Quando perguntei a esse homem se ele acreditava que ele estava melhor com o seu ano e meio em Creedmoor, ele respondeu com um retumbante “sim”. Ele não foi hospitalizado por mais 22 anos. Isso está em contraste com a realidade moderna, na qual pacientes gravemente doentes podem ser hospitalizados várias vezes por ano e tratados por apenas alguns dias. A triste verdade é que muitos desses pacientes caem nas rachaduras do nosso atual sistema de saúde mental, nunca recebem suas prescrições preenchidas devido ao custo ou transporte, e continuam sofrendo com sintomas debilitantes. Muitas vezes, eles acabam na prisão por pequenos crimes.
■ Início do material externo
(* ===== verification/IndexMap.v ===== *)
(** * Index maps

    Records keep their fields in an [IndexMap] of the third-party crate
    [indexmap]: a map that iterates in a definite order. What a program sees of
    an index map is the list of its entries in iteration order, with distinct
    keys; that list is the data here ([IndexMap K V]). The operations that the
    code calls on it are a class, whose laws are the documented behaviour:
    [get] finds the entry of a key; [insert] replaces the value of a present key
    in place and appends the entry of an absent one; [swap_remove] takes the
    entry out and may move another one to its place. [assoc_index_map] is an
    instance, which the examples run with. *)
From S2P Require Import Prelude.

Definition IndexMap (K V : Type) : Type := list (K * V).

(** [keys], [values]: in iteration order. *)
Definition keys {K V} (m : IndexMap K V) : list K := m.*1.
Definition values {K V} (m : IndexMap K V) : list V := m.*2.

(** The invariant of an index map: one entry per key. *)
Definition im_ok {K V} (m : IndexMap K V) : Prop := NoDup (keys m).

Class IndexMapOps (K : Type) : Type := {
  im_get {V} : IndexMap K V → K → option V;
  im_insert {V} : IndexMap K V → K → V → IndexMap K V;
  im_swap_remove {V} : IndexMap K V → K → option (V * IndexMap K V);
}.

Class IndexMapLaws (K : Type) `{IndexMapOps K} : Prop := {
  im_get_elem {V} (m : IndexMap K V) k v :
    im_ok m → im_get m k = Some v ↔ (k, v) ∈ m;
  im_get_in {V} (m : IndexMap K V) k v : im_get m k = Some v → (k, v) ∈ m;
  im_insert_in {V} (m : IndexMap K V) k v p :
    p ∈ im_insert m k v → p = (k, v) ∨ p ∈ m;
  im_insert_new {V} (m : IndexMap K V) k v :
    k ∉ keys m → im_insert m k v = m ++ [(k, v)];
  im_insert_old {V} (m1 m2 : IndexMap K V) k v v' :
    im_ok (m1 ++ (k, v) :: m2) →
    im_insert (m1 ++ (k, v) :: m2) k v' = m1 ++ (k, v') :: m2;
  im_swap_remove_some {V} (m : IndexMap K V) k v m' :
    im_ok m → im_swap_remove m k = Some (v, m') → m ≡ₚ (k, v) :: m';
  im_swap_remove_none {V} (m : IndexMap K V) k :
    im_swap_remove m k = None ↔ k ∉ keys m;
}.

Section index_map.
Context `{IndexMapOps K}.

(** [extend], [collect]: insertions in order. *)
Definition im_extend {V} (m : IndexMap K V) (items : list (K * V)) : IndexMap K V :=
  foldl (λ m p, im_insert m p.1 p.2) m items.

Definition im_contains_key {V} (m : IndexMap K V) (k : K) : bool :=
  match im_get m k with Some _ => true | None => false end.

End index_map.

(** ** Facts *)

Lemma keys_app {K V} (m1 m2 : IndexMap K V) : keys (m1 ++ m2) = keys m1 ++ keys m2.
Proof. apply fmap_app. Qed.

Lemma elem_of_keys {K V} (m : IndexMap K V) k : k ∈ keys m ↔ ∃ v, (k, v) ∈ m.
Proof.
  unfold keys. rewrite list_elem_of_fmap. split.
  - intros ([k' v] & -> & Hin). eauto.
  - intros [v Hin]. by exists (k, v).
Qed.

Lemma im_ok_functional {K V} (m : IndexMap K V) k v v' :
  im_ok m → (k, v) ∈ m → (k, v') ∈ m → v = v'.
Proof.
  unfold im_ok, keys. induction m as [|[k0 v0] m IH]; simpl; [by rewrite elem_of_nil|].
  rewrite NoDup_cons, !elem_of_cons. intros [Hnin Hnd] [Heq|Hin] [Heq'|Hin'].
  - congruence.
  - simplify_eq. destruct Hnin. apply (list_elem_of_fmap_2 fst m _ Hin').
  - simplify_eq. destruct Hnin. apply (list_elem_of_fmap_2 fst m _ Hin).
  - auto.
Qed.

Section laws.
Context `{IndexMapLaws K}.
Context {V : Type}.
Implicit Types (m : IndexMap K V).

Lemma im_extend_in m items p : p ∈ im_extend m items → p ∈ items ∨ p ∈ m.
Proof.
  unfold im_extend. revert m. induction items as [|[k v] items IH]; simpl; intros m; [auto|].
  intros [Hin|Hin]%IH; [left; by right|].
  apply im_insert_in in Hin as [->|Hin]; [left; left|by right].
Qed.

Lemma im_get_none m k : im_ok m → im_get m k = None ↔ k ∉ keys m.
Proof.
  intros Hok. rewrite elem_of_keys. split.
  - intros Hg (v & Hin). apply im_get_elem in Hin; [congruence|done].
  - intros Hn. destruct (im_get m k) eqn:Hg; [|done].
    destruct Hn. exists v. by apply im_get_elem.
Qed.

Lemma im_get_some_key m k v : im_ok m → im_get m k = Some v → k ∈ keys m.
Proof. intros Hok Hg. apply elem_of_keys. exists v. by apply im_get_elem. Qed.

Lemma im_extend_disjoint m items :
  NoDup (keys items) → (∀ k, k ∈ keys items → k ∉ keys m) →
  im_extend m items = m ++ items.
Proof.
  unfold im_extend. revert m. induction items as [|[k v] items IH]; intros m Hnd Hdis; simpl.
  - by rewrite app_nil_r.
  - apply NoDup_cons in Hnd as [Hk Hnd].
    rewrite im_insert_new by (apply Hdis; simpl; left).
    rewrite IH; [by rewrite <- app_assoc| done |].
    intros k' Hk'. rewrite keys_app, not_elem_of_app. split.
    + apply Hdis. by right.
    + simpl. rewrite list_elem_of_singleton. intros ->. done.
Qed.

Lemma im_extend_collect (items : IndexMap K V) :
  NoDup (keys items) → im_extend [] items = items.
Proof. intros. apply im_extend_disjoint; [done|]. intros ? _. apply not_elem_of_nil. Qed.

(** [insert] as an update: the entry of the key, and of the others. *)
Lemma im_insert_get m k v :
  im_ok m → im_ok (im_insert m k v) ∧ im_get (im_insert m k v) k = Some v
            ∧ ∀ k', k' ≠ k → im_get (im_insert m k v) k' = im_get m k'.
Proof.
  intros Hok. assert (Hcase : ∃ m', im_insert m k v = m' ∧ im_ok m' ∧ (k, v) ∈ m'
    ∧ ∀ k' v', k' ≠ k → (k', v') ∈ m' ↔ (k', v') ∈ m).
  { eexists. split; [done|]. destruct (im_get m k) as [v0|] eqn:Hk.
    - apply im_get_in, list_elem_of_split in Hk as (m1 & m2 & ->).
      rewrite im_insert_old by done. split_and!.
      + unfold im_ok in *. by rewrite keys_app in *.
      + apply elem_of_app. right. left.
      + intros k' v' Hne. rewrite !elem_of_app, !elem_of_cons. naive_solver.
    - apply im_get_none in Hk; [|done]. rewrite im_insert_new by done. split_and!.
      + unfold im_ok in *. rewrite keys_app. simpl.
        apply NoDup_app. split_and!; [done|set_solver|apply NoDup_singleton].
      + apply elem_of_app. right. left.
      + intros k' v' Hne. rewrite elem_of_app, list_elem_of_singleton. naive_solver. }
  destruct Hcase as (m' & -> & Hok' & Hin & Hother). split_and!; [done|by apply im_get_elem|].
  intros k' Hne. destruct (im_get m k') as [v'|] eqn:Hg.
  - apply im_get_elem, Hother; [done..|]. by apply im_get_elem.
  - apply im_get_none; [done|]. apply im_get_none in Hg; [|done].
    rewrite elem_of_keys in *. intros [v' Hv']. apply Hg. exists v'. by apply Hother.
Qed.

Lemma im_extend_ok m items : im_ok m → im_ok (im_extend m items).
Proof.
  unfold im_extend. revert m. induction items as [|[k v] items IH]; intros m Hok; [done|].
  simpl. by apply IH, im_insert_get.
Qed.

(** The last item of a key wins. *)
Lemma im_extend_get m items k v :
  im_ok m → NoDup (keys items) →
  ((k, v) ∈ items → im_get (im_extend m items) k = Some v)
  ∧ (k ∉ keys items → im_get (im_extend m items) k = im_get m k).
Proof.
  unfold im_extend. revert m. induction items as [|[k0 v0] items IH]; simpl; intros m Hok Hnd.
  { split; [by intros ?%elem_of_nil|done]. }
  apply NoDup_cons in Hnd as [Hk0 Hnd].
  destruct (im_insert_get m k0 v0 Hok) as (Hok' & Hget & Hother).
  destruct (IH _ Hok' Hnd) as (Hin & Hnot). split.
  - intros [[= -> ->]|Hi]%elem_of_cons; [by rewrite Hnot|auto].
  - rewrite not_elem_of_cons. intros [Hne Hni]. rewrite Hnot by done. auto.
Qed.

Lemma im_swap_remove_get m k v m' :
  im_ok m → im_swap_remove m k = Some (v, m') → im_get m k = Some v ∧ im_ok m' ∧ k ∉ keys m'.
Proof.
  intros Hok Hs. apply im_swap_remove_some in Hs as Hp; [|done].
  assert (Hk : keys m ≡ₚ k :: keys m').
  { unfold keys. rewrite Hp. done. }
  unfold im_ok in Hok. rewrite Hk in Hok. apply NoDup_cons in Hok as [Hn Hnd].
  repeat split; [|done|done]. apply im_get_elem; [unfold im_ok; rewrite Hk; by constructor|].
  rewrite Hp. left.
Qed.

End laws.

(** ** An instance *)

Section assoc.
Context `{EqDecision K}.

Fixpoint assoc_get {V} (m : IndexMap K V) (k : K) : option V :=
  match m with
  | [] => None
  | (k', v) :: m' => if decide (k = k') then Some v else assoc_get m' k
  end.

Fixpoint assoc_insert {V} (m : IndexMap K V) (k : K) (v : V) : IndexMap K V :=
  match m with
  | [] => [(k, v)]
  | (k', v') :: m' =>
      if decide (k = k') then (k', v) :: m' else (k', v') :: assoc_insert m' k v
  end.

(** The last entry takes the place of the removed one. *)
Fixpoint assoc_swap_remove {V} (m : IndexMap K V) (k : K) : option (V * IndexMap K V) :=
  match m with
  | [] => None
  | (k', v) :: m' =>
      if decide (k = k') then
        Some (v, match last m' with Some e => e :: removelast m' | None => [] end)
      else
        match assoc_swap_remove m' k with
        | Some (w, m'') => Some (w, (k', v) :: m'')
        | None => None
        end
  end.

#[export] Instance assoc_index_map : IndexMapOps K :=
  { im_get := @assoc_get; im_insert := @assoc_insert; im_swap_remove := @assoc_swap_remove }.

Lemma assoc_get_elem {V} (m : IndexMap K V) k v :
  im_ok m → assoc_get m k = Some v ↔ (k, v) ∈ m.
Proof.
  unfold im_ok, keys. induction m as [|[k' v'] m IH]; simpl.
  { intros _. rewrite elem_of_nil. naive_solver. }
  rewrite NoDup_cons, elem_of_cons. intros [Hn Hnd]. case_decide as Hd; subst.
  - split; [naive_solver|]. intros [?|Hin]; [congruence|].
    destruct Hn. apply (list_elem_of_fmap_2 fst m _ Hin).
  - rewrite IH by done. naive_solver.
Qed.

Lemma assoc_get_in {V} (m : IndexMap K V) k v : assoc_get m k = Some v → (k, v) ∈ m.
Proof.
  induction m as [|[k' v'] m IH]; simpl; [done|]. case_decide; subst.
  - intros [= ->]. left.
  - intros Hg. right. auto.
Qed.

Lemma assoc_insert_in {V} (m : IndexMap K V) k v p :
  p ∈ assoc_insert m k v → p = (k, v) ∨ p ∈ m.
Proof.
  induction m as [|[k' v'] m IH]; simpl; [set_solver|].
  case_decide; subst; rewrite !elem_of_cons; naive_solver.
Qed.

Lemma assoc_insert_new {V} (m : IndexMap K V) k v :
  k ∉ keys m → assoc_insert m k v = m ++ [(k, v)].
Proof.
  induction m as [|[k' v'] m IH]; simpl; [done|].
  rewrite not_elem_of_cons. intros [Hk Hn]. rewrite decide_False by done. by rewrite IH.
Qed.

Lemma assoc_insert_old {V} (m1 m2 : IndexMap K V) k v v' :
  im_ok (m1 ++ (k, v) :: m2) →
  assoc_insert (m1 ++ (k, v) :: m2) k v' = m1 ++ (k, v') :: m2.
Proof.
  unfold im_ok, keys. induction m1 as [|[k1 v1] m1 IH]; simpl; intros Hnd.
  - by rewrite decide_True.
  - apply NoDup_cons in Hnd as [Hn Hnd]. rewrite decide_False.
    + by rewrite IH.
    + intros ->. apply Hn. rewrite fmap_app. simpl. set_solver.
Qed.

Lemma assoc_swap_remove_some {V} (m : IndexMap K V) k v m' :
  assoc_swap_remove m k = Some (v, m') → m ≡ₚ (k, v) :: m'.
Proof.
  revert m'. induction m as [|[k' v'] m IH]; simpl; intros m'; [done|].
  case_decide; subst.
  - intros [= -> <-]. constructor. destruct (last m) as [e|] eqn:Hl.
    + apply last_Some in Hl as [l ->]. rewrite removelast_last.
      by rewrite Permutation_app_comm.
    + apply last_None in Hl as ->. done.
  - destruct (assoc_swap_remove m k) as [[w m'']|]; [|done].
    intros [= -> <-]. rewrite IH by done. apply Permutation_swap.
Qed.

Lemma assoc_swap_remove_none {V} (m : IndexMap K V) k :
  assoc_swap_remove m k = None ↔ k ∉ keys m.
Proof.
  induction m as [|[k' v'] m IH]; simpl; [split; [intros _; apply not_elem_of_nil|done]|].
  rewrite not_elem_of_cons. case_decide; subst; [naive_solver|].
  destruct (assoc_swap_remove m k) as [[w m'']|]; naive_solver.
Qed.

#[export] Instance assoc_index_map_laws : IndexMapLaws K.
Proof.
  split; intros; simpl.
  - by apply assoc_get_elem.
  - by apply assoc_get_in.
  - by apply assoc_insert_in.
  - by apply assoc_insert_new.
  - by apply assoc_insert_old.
  - by apply assoc_swap_remove_some.
  - apply assoc_swap_remove_none.
Qed.

End assoc.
Allen Frances e eu escrevemos recentemente um artigo para o Psychiatric Times, que detalha a necessidade de mudanças significativas em nosso sistema atual, protegendo cuidadosamente as liberdades civis. Tão ruim quanto os hospitais antigos eram, nós argumentamos que eles eram certamente melhores que as alternativas – falta de moradia ou aprisionamento. É uma triste realidade presente que muitos dos mais gravemente doentes são “tratados” pelo sistema prisional do que pelos hospitais psiquiátricos.

Sinto-me grato por ter a oportunidade de conhecer pacientes que oferecem uma visão tão pessoal da história de nosso campo. Considero meados do século XX representar o “apogeu” da psiquiatria norte-americana, marcado pela popularidade da psicanálise e pelo desenvolvimento das primeiras drogas milagrosas. Ser capaz de capturar essas histórias pessoais é, para mim, uma maravilha.

Nota do autor: Eu gostaria de agradecer pessoalmente a esse paciente por sua gentileza em compartilhar sua história comigo e por me dar permissão para compartilhá-la publicamente.